A surpassingly stiff yet lossy multiscale nanocomposite inspired by bio-architecture

Abstract

Common microstructural features inspired by bones, including the moduli-mismatching interface and the intramolecular dangling chains, are employed in designing and fabricating our bio-inspired nanocomposite in order to defeat the conflict of stiffness versus damping. The epoxy vitrimer is itself chosen to construct the intramolecular dangling chains, and then mixed with multi-walled carbon nanotubes (MWCNTs) to form the moduli-mismatching interface. Experimental and theoretical research is performed to elucidate the role of the common microstructural features on the damping of our bio-inspired nanocomposite. Dangling chains improve damping, although they are negative for moduli. The high modulus of MWCNTs not only enlarges the modulus of composites but also causes a stress jump phenomenon at the interfacial zone, which induces the irreversible production process of inelastic strain at the interface to dissipate mechanical energy.

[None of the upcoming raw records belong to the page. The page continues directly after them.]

Lemma dfs_post_trans n edges st1 st2 st3 :
  dfs_post n edges st1 st2 → dfs_post n edges st2 st3 → dfs_post n edges st1 st3.
Proof.
  intros (Hsub1 & Hb1 & new1 & HL1 & Hnd1 & Hin1 & Hcl1)
         (Hsub2 & Hb2 & new2 & HL2 & Hnd2 & Hin2 & Hcl2).
  split; [set_solver|]. split.
  { intros x Hx. destruct (Hb2 x Hx) as [H|H]; [by apply Hb1|by right]. }
  exists (new1 ++ new2). split; [by rewrite HL2, HL1, app_assoc|]. split.
  { apply NoDup_app. split; [done|]. split; [|done].
    intros x Hx1 Hx2. apply Hin1 in Hx1 as [? _]. apply Hin2 in Hx2 as [_ ?]. done. }
  split.
  - intros x. rewrite elem_of_app, Hin1, Hin2.
    destruct (decide (x ∈ st2.1)); set_solver.
  - intros x y Hx3 Hx1 Hxy. destruct (decide (x ∈ st2.1)) as [Hx2|Hx2].
    + apply Hsub2. by apply (Hcl1 x y).
    + by apply (Hcl2 x y).
Qed.

Section dfs.
Context (n : nat) (edges : list (nat * nat)) (adj : gmap nat (list nat)).
Context (Hends : ∀ a b, (a, b) ∈ edges → a < n ∧ b < n).
Context (Hadj : dfs_adj_inv n edges adj).

Lemma adjacent_bound u v : adjacent edges u v → u < n ∧ v < n.
Proof. intros [H|H]; apply Hends in H; lia. Qed.

Lemma unvisited_le (V V' : gset nat) :
  V ⊆ V' → size (set_seq 0 n ∖ V' : gset nat) ≤ size (set_seq 0 n ∖ V : gset nat).
Proof. intros H. apply subseteq_size. set_solver. Qed.

Lemma unvisited_lt (V : gset nat) u :
  u < n → u ∉ V →
  size (set_seq 0 n ∖ ({[u]} ∪ V) : gset nat) < size (set_seq 0 n ∖ V : gset nat).
Proof.
  intros Hu HuV. apply subset_size. split; [set_solver|].
  intros Hsub. assert (u ∈ (set_seq 0 n ∖ V : gset nat)) as Hin.
  { apply elem_of_difference. split; [|done]. apply elem_of_set_seq. lia. }
  apply Hsub in Hin. set_solver.
Qed.

(** A run of [dfs] calls over a list of neighbours, given what one call does. *)
Lemma dfs_neighbors fuel :
  (∀ u st, u < n → size (set_seq 0 n ∖ st.1 : gset nat) < fuel →
     ∃ st', dfs fuel adj st u = Ok st' ∧ dfs_post n edges st st' ∧ u ∈ st'.1) →
  ∀ nbrs st, (∀ v, v ∈ nbrs → v < n) →
    size (set_seq 0 n ∖ st.1 : gset nat) < fuel →
    ∃ st', for_each (dfs fuel adj) st nbrs = Ok st' ∧ dfs_post n edges st st' ∧
           ∀ v, v ∈ nbrs → v ∈ st'.1.
Proof.
  intros Hcall. induction nbrs as [|v nbrs IH]; intros st Hb Hfuel.
  - exists st. split; [done|]. split; [apply dfs_post_refl|].
    by intros v ?%elem_of_nil.
  - destruct (Hcall v st) as (st1 & Hrun & Hpost1 & Hv); [set_solver|done|].
    cbn [for_each]. rewrite Hrun. cbn [mbind result_bind].
    destruct (IH st1) as (st2 & -> & Hpost2 & Hall); [set_solver| |].
    { pose proof (unvisited_le st.1 st1.1 (proj1 Hpost1)). lia. }
    exists st2. split; [done|]. split; [by eapply dfs_post_trans|].
    intros v' [->|Hv']%elem_of_cons; [|by apply Hall].
    by apply (proj1 Hpost2).
Qed.

(** One call of [dfs], with fuel above the number of unvisited vertices. *)
Lemma dfs_run fuel u st :
  u < n → size (set_seq 0 n ∖ st.1 : gset nat) < fuel →
  ∃ st', dfs fuel adj st u = Ok st' ∧ dfs_post n edges st st' ∧ u ∈ st'.1.
Proof.
  revert u st. induction fuel as [|fuel IH]; intros u [V L] Hu Hfuel; [lia|].
  cbn [dfs]. case_bool_decide as HuV.
  - exists (V, L). split; [done|]. split; [apply dfs_post_refl|done].
  - destruct (proj2 (proj1 Hadj u) Hu) as [nbrs Hnbrs].
    rewrite (py_key_ok _ _ _ Hnbrs). cbn [mbind result_bind].
    simpl in Hfuel. pose proof (unvisited_lt V u Hu HuV) as Hlt.
    destruct (dfs_neighbors fuel IH nbrs ({[u]} ∪ V, L ++ [u]))
      as ([V' L'] & -> & Hpost & Hall).
    { intros v Hv. apply (proj2 Hadj u nbrs Hnbrs) in Hv.
      by apply adjacent_bound in Hv as [_ ?]. }
    { simpl. lia. }
    destruct Hpost as (Hsub & Hb & new & HL & Hnd & Hin & Hcl). simpl in *.
    exists (V', L'). split; [done|]. split; [|set_solver].
    split; [set_solver|]. split.
    { intros x Hx. destruct (Hb x Hx) as [[->%elem_of_singleton|H]%elem_of_union|H]; auto. }
    exists (u :: new). simpl. split; [by rewrite HL, <- app_assoc|]. split.
    { constructor; [|done]. intros Hun%Hin. set_solver. }
    split.
    + intros x. rewrite elem_of_cons, Hin.
      destruct (decide (x = u)) as [->|]; set_solver.
    + intros x y Hx HxV Hxy. destruct (decide (x = u)) as [->|Hne].
      * apply Hall. by apply (proj2 Hadj u nbrs Hnbrs).
      * apply (Hcl x y); [done|set_solver|done].
Qed.

(** The first vertex a call appends is the one it is called on. *)
Lemma dfs_run_head fuel u st st' :
  u < n → u ∉ st.1 → size (set_seq 0 n ∖ st.1 : gset nat) < fuel →
  dfs fuel adj st u = Ok st' → ∃ rest, st'.2 = st.2 ++ u :: rest.
Proof.
  destruct fuel as [|fuel]; [lia|]. destruct st as [V L]. simpl.
  intros Hu HuV Hfuel. rewrite bool_decide_false by done.
  destruct (proj2 (proj1 Hadj u) Hu) as [nbrs Hnbrs].
  rewrite (py_key_ok _ _ _ Hnbrs). cbn [mbind result_bind].
  pose proof (unvisited_lt V u Hu HuV) as Hlt.
  destruct (dfs_neighbors fuel (dfs_run fuel) nbrs ({[u]} ∪ V, L ++ [u]))
    as (st2 & -> & (_ & _ & new & HL & _) & _).
  { intros v Hv. apply (proj2 Hadj u nbrs Hnbrs) in Hv.
    by apply adjacent_bound in Hv as [_ ?]. }
  { simpl. lia. }
  intros [= <-]. exists new. simpl in HL. by rewrite HL, <- app_assoc.
Qed.

End dfs.

(** A set closed under adjacency holds everything connected to its members. *)
Lemma connected_closed edges (V : gset nat) a b :
  (∀ x y, x ∈ V → adjacent edges x y → y ∈ V) →
  connected edges a b → a ∈ V → b ∈ V.
Proof. intros Hcl. induction 1; eauto. Qed.

(** C2: for every tree edge list with N-1 edges connecting the vertices
    0..N-1 (N >= 1) and every start vertex among them, [dfs_traversal]
    returns a sequence of length N that is a permutation of 0..N-1 and
    begins with the start vertex. *)
Theorem dfs_traversal_permutation (n : nat) (tree_edges : list (nat * nat))
    (start : nat) :
  tree_on n tree_edges → start < n →
  ∃ order,
    dfs_traversal tree_edges start = Ok order ∧
    length order = n ∧
    order ≡ₚ seq 0 n ∧
    head order = Some start.
Proof.
  intros (Hlen & Hends & Hconn) Hstart. unfold dfs_traversal.
  destruct (dfs_adj_spec tree_edges) as (adj & -> & Hadj).
  { by rewrite Hlen. }
  rewrite Hlen in Hadj. cbn [mbind result_bind].
  assert (size (set_seq 0 n ∖ (∅, @nil nat).1 : gset nat) < length tree_edges + 2)
    as Hfuel.
  { simpl. rewrite difference_empty_L, size_set_seq. lia. }
  destruct (dfs_run n tree_edges adj Hends Hadj _ start (∅, []) Hstart Hfuel)
    as ([V order] & Hrun & Hpost & HsV).
  destruct (dfs_run_head n tree_edges adj Hends Hadj _ start (∅, []) _ Hstart
              (not_elem_of_empty start) Hfuel Hrun) as [rest Hhead].
  rewrite Hrun. cbn [mbind result_bind]. exists order. split; [done|].
  destruct Hpost as (_ & Hb & new & HL & Hnd & Hin & Hcl). simpl in *. subst new.
  assert (∀ v, v ∈ order ↔ v < n) as Hall.
  { intros v. rewrite Hin. split.
    - intros [Hv _]. destruct (Hb v Hv) as [?%not_elem_of_empty|]; done.
    - intros Hv. split; [|apply not_elem_of_empty].
      apply (connected_closed tree_edges V start); [|  |done].
      + intros x y Hx Hxy. apply (Hcl x y); [done|apply not_elem_of_empty|done].
      + etrans; [apply connected_sym, Hconn, Hstart|by apply Hconn]. }
  assert (order ≡ₚ seq 0 n) as Hperm.
  { apply NoDup_Permutation; [done|apply NoDup_seq|].
    intros v. rewrite Hall, elem_of_seq. lia. }
  split; [by rewrite Hperm, length_seq|]. split; [done|]. by subst order.
Qed.


Lemma dfs_traversal_permutation_witness :
  ∃ order,
    dfs_traversal [(0, 1); (0, 2)] 1 = Ok order ∧
    length order = 3 ∧
    order ≡ₚ seq 0 3 ∧
    head order = Some 1.
Proof.
  apply (dfs_traversal_permutation 3 [(0, 1); (0, 2)] 1); [|lia].
  split; [done|]. split.
  - intros a b Hin.
    repeat (apply elem_of_cons in Hin as [[= -> ->]|Hin]; [lia|]).
    by apply elem_of_nil in Hin.
  - intros [|[|[|v]]] Hv; [apply rtc_refl| | |lia].
    + apply rtc_once. left. apply list_elem_of_here.
    + apply rtc_once. left. apply list_elem_of_further, list_elem_of_here.
Defined.

(** The traversal order of that tree from 1, and of a star from its centre:
    neighbours are taken in the order the edges were listed. *)
Example dfs_traversal_from_leaf : dfs_traversal [(0, 1); (0, 2)] 1 = Ok [1; 0; 2].
Proof. vm_compute. reflexivity. Qed.

Example dfs_traversal_chain :
  dfs_traversal [(0, 1); (1, 2); (2, 3)] 0 = Ok [0; 1; 2; 3].
Proof. vm_compute. reflexivity. Qed.

(** ** Runs on sample inputs *)

Lemma build_triangle (z a b c : R) :
  build_graph 3 [[z; a; b]; [a; z; c]; [b; c; z]] = Ok (triangle_graph a b c).
Proof. vm_compute. reflexivity. Qed.

Lemma triangle_neighbors a b c :
  get_neighbors (triangle_graph a b c) 0 = Ok [(1, a); (2, b); (1, a); (2, b)] ∧
  get_neighbors (triangle_graph a b c) 1 = Ok [(0, a); (0, a); (2, c); (2, c)] ∧
  get_neighbors (triangle_graph a b c) 2 = Ok [(0, b); (1, c); (0, b); (1, c)].
Proof. repeat split; vm_compute; reflexivity. Qed.

Lemma dijkstra_loop_S fuel g end_ distances previous visited :
  dijkstra_loop (S fuel) g end_ distances previous visited =
  if bool_decide (size visited < num_vertices g) then
    '(u, _) ← select_min (num_vertices g) distances visited;
    match u with
    | None => Ok (distances, previous)
    | Some u =>
        if bool_decide (u = end_) then Ok (distances, previous)
        else
          let visited := {[u]} ∪ visited in
          nbrs ← get_neighbors g u;
          '(distances, previous) ←
            for_each (relax u visited) (distances, previous) nbrs;
          dijkstra_loop fuel g end_ distances previous visited
    end
  else Ok (distances, previous).
Proof. done. Qed.

(** Symbolic evaluation of a run: unfold the loops and settle each test. *)
Ltac decide_test :=
  match goal with
  | |- context [bool_decide ?P] =>
      first [ rewrite (bool_decide_true P) by
                first [lra | lia | set_solver | vm_compute; lia]
            | rewrite (bool_decide_false P) by
                first [lra | lia | set_solver | vm_compute; lia] ]
  end.

Ltac run_step :=
  first
    [ progress cbn [for_each seq mbind result_bind py_index lookup
                    list_lookup insert list_insert dist_add dist_ltb relax
                    select_min length negb andb fst snd]
    | rewrite py_set_ok by (simpl; lia)
    | decide_test ].

(** With [b + c < a] the search from 0 to 1 goes through 2. *)
Lemma dijkstra_triangle_detour a b c :
  (0 < b)%R → (0 < c)%R → (b + c < a)%R →
  dijkstra (triangle_graph a b c) 0 1 = Ok ([0; 2; 1], Fin (0 + b + c)).
Proof.
  intros Hb Hc Hbc.
  destruct (triangle_neighbors a b c) as (N0 & N1 & N2).
  unfold dijkstra. cbn [num_vertices triangle_graph replicate].
  repeat run_step.
  rewrite dijkstra_loop_S. cbn [num_vertices triangle_graph].
  repeat run_step. rewrite N0. repeat run_step.
  rewrite dijkstra_loop_S. cbn [num_vertices triangle_graph].
  repeat run_step. rewrite N2. repeat run_step.
  rewrite dijkstra_loop_S. cbn [num_vertices triangle_graph].
  repeat run_step. cbn [reconstruct]. repeat run_step.
  done.
Qed.

(** C1 as stated fails: the matrix [[0,10,1],[10,0,1],[1,1,0]] is symmetric,
    and on its complete graph [dijkstra(graph, 0, 1)] returns the path
    [0, 2, 1] of length 2, not [matrix[0][1] = 10]. *)
Lemma dijkstra_detour_beats_direct_edge :
  symmetric_matrix detour_matrix ∧
  ∃ g, build_graph 3 detour_matrix = Ok g ∧
       dijkstra g 0 1 = Ok ([0; 2; 1], Fin (0 + 1 + 1)) ∧
       entry detour_matrix 0 1 = Some 10%R ∧
       (0 + 1 + 1 ≠ 10)%R.
Proof.
  split.
  - intros [|[|[|i]]] [|[|[|j]]]; reflexivity.
  - exists (triangle_graph 10 1 1). split; [apply build_triangle|].
    split; [apply dijkstra_triangle_detour; lra|]. split; [done|lra].
Qed.

Lemma dijkstra_direct_edge_witness :
  ∃ g path x,
    build_graph 2 line_matrix = Ok g ∧
    dijkstra g 0 1 = Ok (path, Fin x) ∧
    entry line_matrix 0 1 = Some x.
Proof.
  apply (dijkstra_direct_edge 2 line_matrix 0 1).
  - split; [done|]. repeat constructor.
  - intros [|[|i]] Hi; [done|done|lia].
  - intros [|[|i]] [|[|j]]; reflexivity.
  - intros [|[|i]] [|[|j]] [|[|k]] x y z; cbn; intros; simplify_eq; lra.
  - lia.
  - lia.
Defined.

Lemma prim_mst_spanning_tree_witness :
  ∃ g mst_edges,
    build_graph 3 sample_matrix = Ok g ∧
    prim_mst g = Ok mst_edges ∧
    length mst_edges = 2 ∧
    acyclic mst_edges ∧
    (∀ v, v < 3 → connected mst_edges 0 v).
Proof.
  apply (prim_mst_spanning_tree 3 sample_matrix).
  - lia.
  - split; [done|]. repeat constructor.
Defined.

(** Two vertices and no edge. *)
Lemma prim_mst_terminates_witness :
  ∃ visited mst_edges,
    prim_mst (Graph_init 2) = Ok mst_edges ∧
    prim_trace (Graph_init 2) visited mst_edges ∧
    (2 ≤ size visited ∨ ∀ u v, ¬ crossing (Graph_init 2) visited u v).
Proof.
  destruct (prim_mst_terminates (Graph_init 2)) as [_ Hrun].
  apply Hrun, Graph_init_wf.
Defined.

Lemma no_crossing_without_edges n visited u v : ¬ crossing (Graph_init n) visited u v.
Proof. intros (_ & _ & w & H). by apply Graph_init_no_edge in H. Qed.

(** C6 as stated fails: on the graph with two vertices and no edge the scan
    finds no connecting edge while vertex 1 is unvisited; [prim_mst] returns
    the empty edge list as an ordinary result, and the later steps of
    [plan_route] return a plan that visits vertex 0 only. *)
Lemma prim_mst_partial_result :
  prim_mst (Graph_init 2) = Ok [] ∧
  size ({[0]} : gset nat) < num_vertices (Graph_init 2) ∧
  (∀ u v, ¬ crossing (Graph_init 2) {[0]} u v) ∧
  ∃ plan,
    plan_steps (λ _, RequestFails) 0 [(0, 0); (0, 1)]%R (Graph_init 2) = Ok plan ∧
    visiting_order plan = [0].
Proof.
  split; [vm_compute; reflexivity|]. split; [vm_compute; lia|].
  split; [apply no_crossing_without_edges|].
  eexists. split; [reflexivity|]. reflexivity.
Qed.

Lemma prim_loop_gives_up_witness :
  prim_loop 3 (Graph_init 2) {[0]} [] = Ok [].
Proof.
  apply (prim_loop_gives_up (Graph_init 2) 2 {[0]} []).
  - intros u ->%elem_of_singleton. apply Graph_init_wf. simpl. lia.
  - rewrite size_singleton. simpl. lia.
  - apply no_crossing_without_edges.
Defined.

The loss modulus of MWCNTs-reinforced epoxy nanocomposites is found to reach as much as 738 MPa, which exceeds the limit of 600 MPa for traditional materials (including bones), although the common microstructural features are inspired by bones. The synergistic enhancement mechanism caused by the intramolecular dangling chains and the moduli-mismatching interface is responsible for the surpassingly stiff yet lossy performances.